[Data extracted from a collection]
-------------------------

(* ===== verification/CharDriverConcurrency.v ===== *)
(** * The device under concurrent system calls

    With one writer, any number of readers and any schedule the device behaves
    as if the calls were made one after the other; with two writers it does
    not: they free twice, overflow, or duplicate the pending line. *)

From S2P Require Import Prelude Memory CircularBuffer DeviceSpec Kernel Steps CharDriver.
From S2P Require Import CharDriverSpec CharDriverInv CharDriverModule CharDriverClient.
From S2P Require Import CharDriverThreads OneWriter CharDriverProperties.

Section one_writer.
Context `{K : Kernel} {HK : KernelLaws K}.

(** C4: the device is linearizable as long as one thread writes.  Any number of
    threads make any system calls, each chosen from the answers before it, but
    only thread [w] writes; their atomic statements run in any order, signals
    and refused allocations included.  Then nothing goes wrong but the
    unchecked allocation, and the answers are those of a sequence of whole
    calls on the abstract device: all calls in the order in which they took
    effect, which for each thread is the order in which it made them, its last
    call possibly not having returned.  When no call is being made, the driver
    holds the device that this sequence leaves. *)
Theorem one_writer_is_linearizable s a leaks w plans schedule :
  driver_repr s a leaks →
  (∀ i p done r, plans !! i = Some p → p done = Some r → vfs_ok r ∧ (is_write r → i = w)) →
  wp (run_turns schedule (start plans)) entry_oops
    (λ σ s', ∃ a' h, history a (snd <$> h) a' ∧ call_of <$> h = effects σ ∧
       (∀ i th, threads σ !! i = Some th →
          ∃ rest, of_thread i h = answers th ++ rest ∧ length rest ≤ 1 ∧
                  (current th = None → rest = [])) ∧
       ((∀ i th, threads σ !! i = Some th → current th = None) →
          ∃ leaks', driver_repr s' a' leaks')) s.
Proof.
  intros Hs Hplans. eapply wp_mono; [by eapply run_turns_consistent, start_consistent|done|].
  intros σ s'. apply consistent_linearized.
Qed.
End one_writer.

Section concrete.
#[local] Existing Instance calm_kernel.

(** One writer of "d\n" and "e\n", one thread that reads and seeks. *)
Definition sample_plans : list (list (request * answer) → option request) :=
  [calls [Write [100; 10] 4; Write [101; 10] 6];
   calls [Read 10 0; Llseek 0 0 SEEK_END; Read 10 3]]%Z.

Lemma sample_plans_ok i p done r :
  sample_plans !! i = Some p → p done = Some r → vfs_ok r ∧ (is_write r → i = 0).
Proof.
  unfold sample_plans, calls. intros Hp Hr.
  destruct i as [|[|i]]; simpl in Hp; [| |done]; injection Hp as <-;
    destruct (length done) as [|[|[|n]]]; simpl in Hr; try done; injection Hr as <-;
    (split; [vm_compute; done|done]).
Qed.

(** The writer moves three times as fast as the reader. *)
Lemma one_writer_is_linearizable_witness :
  wp (run_turns (concat (replicate 40 [0; 0; 0; 1])) (start sample_plans)) entry_oops
    (λ σ _, ∃ a' h, history sample_adev (snd <$> h) a' ∧ call_of <$> h = effects σ)
    sample_state.
Proof.
  destruct sample_repr as [leaks Hs].
  eapply wp_mono; [exact (one_writer_is_linearizable _ _ _ 0 sample_plans _ Hs sample_plans_ok)|done|].
  intros σ s' (a' & h & ? & ? & _). by exists a', h.
Defined.

(** In that schedule both threads finish, and their calls take effect in turn. *)
Example sample_schedule_effects :
  match run_turns (concat (replicate 40 [0; 0; 0; 1])) (start sample_plans) sample_state with
  | Ok σ _ => fst <$> effects σ = [1; 0; 1; 0; 1] ∧ Forall (λ th, current th = None) (threads σ)
  | _ => False
  end.
Proof. vm_compute. split; [done|by repeat constructor]. Qed.

(** ** Two writers *)

(** A device whose pending line is "ab". *)
Definition pending_ab : state := after_write calm [97; 98]%Z.

Definition two_writers (data data' : list byte) : system :=
  start [calls [Write data 0]; calls [Write data' 0]]%Z.

(** What a reader gets from a state. *)
Definition contents_of (s : state) : option (list byte) :=
  match read_to_end 40 1024 0 s with Ok bs _ => Some bs | _ => None end.

Lemma writers_free_twice : can_fault pending_ab (two_writers [99; 10] [100; 10])%Z BadFree.
Proof. exists (replicate 10 0 ++ replicate 10 1 ++ [0; 1]). vm_compute. reflexivity. Qed.

Lemma writers_overflow : can_fault boot (two_writers [99; 10] [97; 98; 99; 100])%Z OutOfBounds.
Proof. exists (replicate 3 0 ++ replicate 40 1 ++ replicate 3 0). vm_compute. reflexivity. Qed.

(** C35: the accesses to the pending line happen before the mutex is taken, so
    that two writers, for some schedules of their statements, free it twice;
    copy it over the end of a buffer that was sized before the other one made it
    longer; or end without a fault with the pending "ab" in front of both lines,
    which neither order of the two writes gives. *)
Theorem concurrent_writes_race :
  can_fault pending_ab (two_writers [99; 10] [100; 10])%Z BadFree ∧
  can_fault boot (two_writers [99; 10] [97; 98; 99; 100])%Z OutOfBounds ∧
  ∃ schedule σ s, run_turns schedule (two_writers [99; 10] [100; 10])%Z pending_ab = Ok σ s ∧
    Forall (λ th, current th = None ∧ length (answers th) = 1) (threads σ) ∧
    contents_of s = Some [97; 98; 99; 10; 97; 98; 100; 10]%Z ∧
    acontent (awrite (awrite (ADev [] [97; 98]) [99; 10]) [100; 10])%Z
      = [97; 98; 99; 10; 100; 10]%Z ∧
    acontent (awrite (awrite (ADev [] [97; 98]) [100; 10]) [99; 10])%Z
      = [97; 98; 100; 10; 99; 10]%Z.
Proof.
  split; [apply writers_free_twice|]. split; [apply writers_overflow|].
  exists (replicate 8 0 ++ replicate 8 1 ++ replicate 40 0 ++ replicate 40 1).
  destruct (run_turns _ (two_writers [99; 10] [100; 10])%Z pending_ab) as [σ s| |] eqn:Hrun;
    [|by vm_compute in Hrun..].
  exists σ, s. split; [done|].
  vm_compute in Hrun. injection Hrun as <- <-. split_and!; try (vm_compute; reflexivity).
  repeat constructor.
Qed.
End concrete.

-------------------------

Retype exactly, and only, the lines above from the one where "not: they free" occurs up to and including the one where "From S2P Require Import CharDriverSpec" occurs.

- [Response]:
    not: they free twice, overflow, or duplicate the pending line. *)

From S2P Require Import Prelude Memory CircularBuffer DeviceSpec Kernel Steps CharDriver.
From S2P Require Import CharDriverSpec CharDriverInv CharDriverModule CharDriverClient.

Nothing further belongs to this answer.